Records for the exercise:

(** An example with every kind of part: a fixed output, a dynamic input, and
    characters to be escaped. *)
Definition example_derivation : Derivation :=
  mkDerivation
    (mkBasicDerivation
       [(L "out", DerivationOutput.CAFixed (mkContentAddress ContentAddressMethod.NixArchive example_hash))]
       [mkStorePath example_base] (L "x86_64-linux") (L "/bin/sh")
       [L "-c"; [dquote; newline; backslash]] [(L "PATH", L "/bin"); (L "x", [])] (L "foo"))
    [(example_drv, mkChildNode [L "dev"; L "out"] [(L "out", mkChildNode [L "out"] [])])].

Lemma parseDerivation_unparse_witness :
  exists s, @unparse padded_digest (fun _ => true) (L "/nix/store") example_derivation false None = Ok s /\
    parseDerivation (L "/nix/store") (fun _ => true) s (L "foo") = Ok example_derivation.
Proof.
  eexists. split; [vm_compute; reflexivity|].
  apply (@parseDerivation_unparse padded_digest (L "/nix/store") (fun _ => true) example_derivation).
  - by apply CanonPath_raw_self.
  - by apply (bool_decide_unpack _).
  - constructor; cbn [outputs inputDrvs inputSrcs platform env basic example_derivation].
    + by repeat constructor.
    + constructor; [|done]. split; [by apply (bool_decide_unpack _)|].
      unfold output_wf, Hash_regular, Hash_wf, algo_enabled, method_ok, method_enabled, maxHashSize.
      cbn. repeat split; try done; lia.
    + by repeat constructor.
    + constructor; [|done]. split.
      * split; [by vm_compute|]. apply (bool_decide_unpack _). by vm_compute.
      * repeat constructor; by apply (bool_decide_unpack _).
    + done.
    + by repeat constructor.
    + constructor; [|done]. split; [by vm_compute|]. apply (bool_decide_unpack _). by vm_compute.
    + by apply (bool_decide_unpack _).
    + by repeat constructor.
  - vm_compute. reflexivity.
Defined.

Description of the task:
Would you copy out exactly the lines above that start at the one containing "exists s, @unparse" and end at the one containing "- by apply CanonPath_raw_self.", inclusive?

Result:
  exists s, @unparse padded_digest (fun _ => true) (L "/nix/store") example_derivation false None = Ok s /\
    parseDerivation (L "/nix/store") (fun _ => true) s (L "foo") = Ok example_derivation.
Proof.
  eexists. split; [vm_compute; reflexivity|].
  apply (@parseDerivation_unparse padded_digest (L "/nix/store") (fun _ => true) example_derivation).
  - by apply CanonPath_raw_self.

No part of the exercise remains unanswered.